Support act and Brighton native Emma Gatrill took a few of us by surprise, given that she was already onstage before most of the punters managed to make it upstairs to Leafs‘ performance space, late doors and last-minute technical glitches from so much gear on stage was at fault by our eyes, those difficulties aside she didn’t waste any time finding the room.
She is listed online as a multi-instrumentalist but that probably doesn’t do justice to the sheer amount of tech she has onstage beside her harp. There is an array of loop pedals, synths, drum machines, a strange keyboard she plays with her feet and a raft of tech we couldn’t see.
She plays a delicate selection of her own music and manages to throw in a pretty impressive Bjork cover. There is an intricate, melodic sense of wonder in her sound that is a joy to behold. There’s room in the world for more harpists, though we decided the need to retune the thing between each song made guitars look very attractive to budding musicians.
It’s becoming boring at this point to describe the constant noise that accompanies shows at Leaf, but it’s a shame that so many in the audience didn’t give her room to breathe. Even when she was joined onstage by Andrew Barr the chatter didn’t dissipate. Though it has to be said that her final song about finding peace and tranquillity jarred somewhat with our desire to shout obscenities towards the back of the room.

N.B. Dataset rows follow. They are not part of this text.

(* ===== verification/FcFragSpec.v ===== *)
(** * What the fragment cache guarantees

    Every entry is on exactly one list, searches are exact, the fragments that follow the
    first one get its ports whatever else happens in between, and entries come back. *)
From S2P Require Import Prelude FcLists FcChecksum FcRewrite FcFrag.
Open Scope Z_scope.

(** The timeout is positive; the length fields hold what a length field of IP holds. *)
Class FragLaws (C : FragConfig) : Prop := {
  size_pos : 0 < max_hash_size;
  entries_pos : 0 < max_hash_entry_size;
  timeout_pos : 0 < cache_timeout;
  wrap_small z : 0 <= z < 2 ^ 16 -> wrap z = z }.

Section Spec.
Context {C : FragConfig} {L : FragLaws C}.

Definition all (c : frag_cache) : list nat := freeList c ++ concat (hashList c).
Definition on_chain (c : frag_cache) (h i : nat) : Prop := i ∈ chain h c.
(** Every entry is on exactly one list; a free one is empty, one on a chain is valid, belongs
    there, and its timer is pending or the handler waits for the lock to free it. *)
Record frag_inv (c : frag_cache) : Prop := {
  inv_ents : length (ents c) = frag_count;
  inv_timers : length (timers c) = frag_count;
  inv_chains : length (hashList c) = Z.to_nat max_hash_size;
  inv_all : all c ≡ₚ seq 0 frag_count;
  inv_waiting : Forall (fun i => i < frag_count)%nat (waiting c);
  inv_free : forall i, i ∈ freeList c -> get c i = empty_entry;
  inv_chain : forall h i, on_chain c h i ->
    valid (get c i) = true /\ rtk_fc_ipFrag_hashFunc (info (get c i)) = Some h /\
    (is_Some (nth i (timers c) None) \/ i ∈ waiting c) }.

As they gathered on stage we decided that The Barr Brothers must be an absolute pain in the arse to tour manage. The sheer amount of instruments, percussion and assorted paraphernalia on stage would give anyone a headache in the forwarding transport department.
How they manage to get across the Atlantic with all that intact left us scratching our heads. Andrew travels with a beautiful drum kit and a selection of noisy things that surely must get lost constantly. We pictured him walking into Home Bargains for a stew pot with a lid pre-gig, for that authentic tin clacking noise and something to play with a violin bow.
Beyond getting all this across the Atlantic they are left with the unenviable task of fitting it all on stage. An assortment of tables, flight cases, and seats hold the stuff spilling over the edges, just. Thing is, it’s all put to excellent use.
Trying to pin the Brothers Barr down is near impossible, while they have little room to physically move on stage their sound is all over the shop in glorious fashion. You can hear Rhode Island, classic American rock, lots of blues, country, folk, jazz, you can hear grimy city streets, rural Quebec, snippets of France.
But it sounds like it’s been bundled in the back of a car, smuggled across the border into Montreal via deepest Vermont and locked in a basement until it produced whatever it’s kidnapper wanted. On stage, it’s like they’ve been released, allowed to go wild, drink beer and sing for their supper.
But they’re suffering from Stockholm Syndrome, destined to go back to the basement, plug everything in and start over again. We’re not sure what their kidnapper wants but good God we hope no one pays the ransom.
While the onstage banter was a little light, they seemed genuinely surprised by the turnout, their souls were bared, it was down and dirty and it was without question the first time we ever witnessed an on-stage duel between a guitar and a double bass.
To think of it, we’ve never seen a harp take part in a full-on blues jam before either.
Hell, the punters even managed to keep the noise down for most of their set. Their last four songs, performed around one mic draped in festoon lights, topped a superb 90-minute set. They played a smidgen past the curfew and left the audience literally begging for more. Not a bad night out that. We are looking forward to their return, though someone will have to stock up at Home Bargains.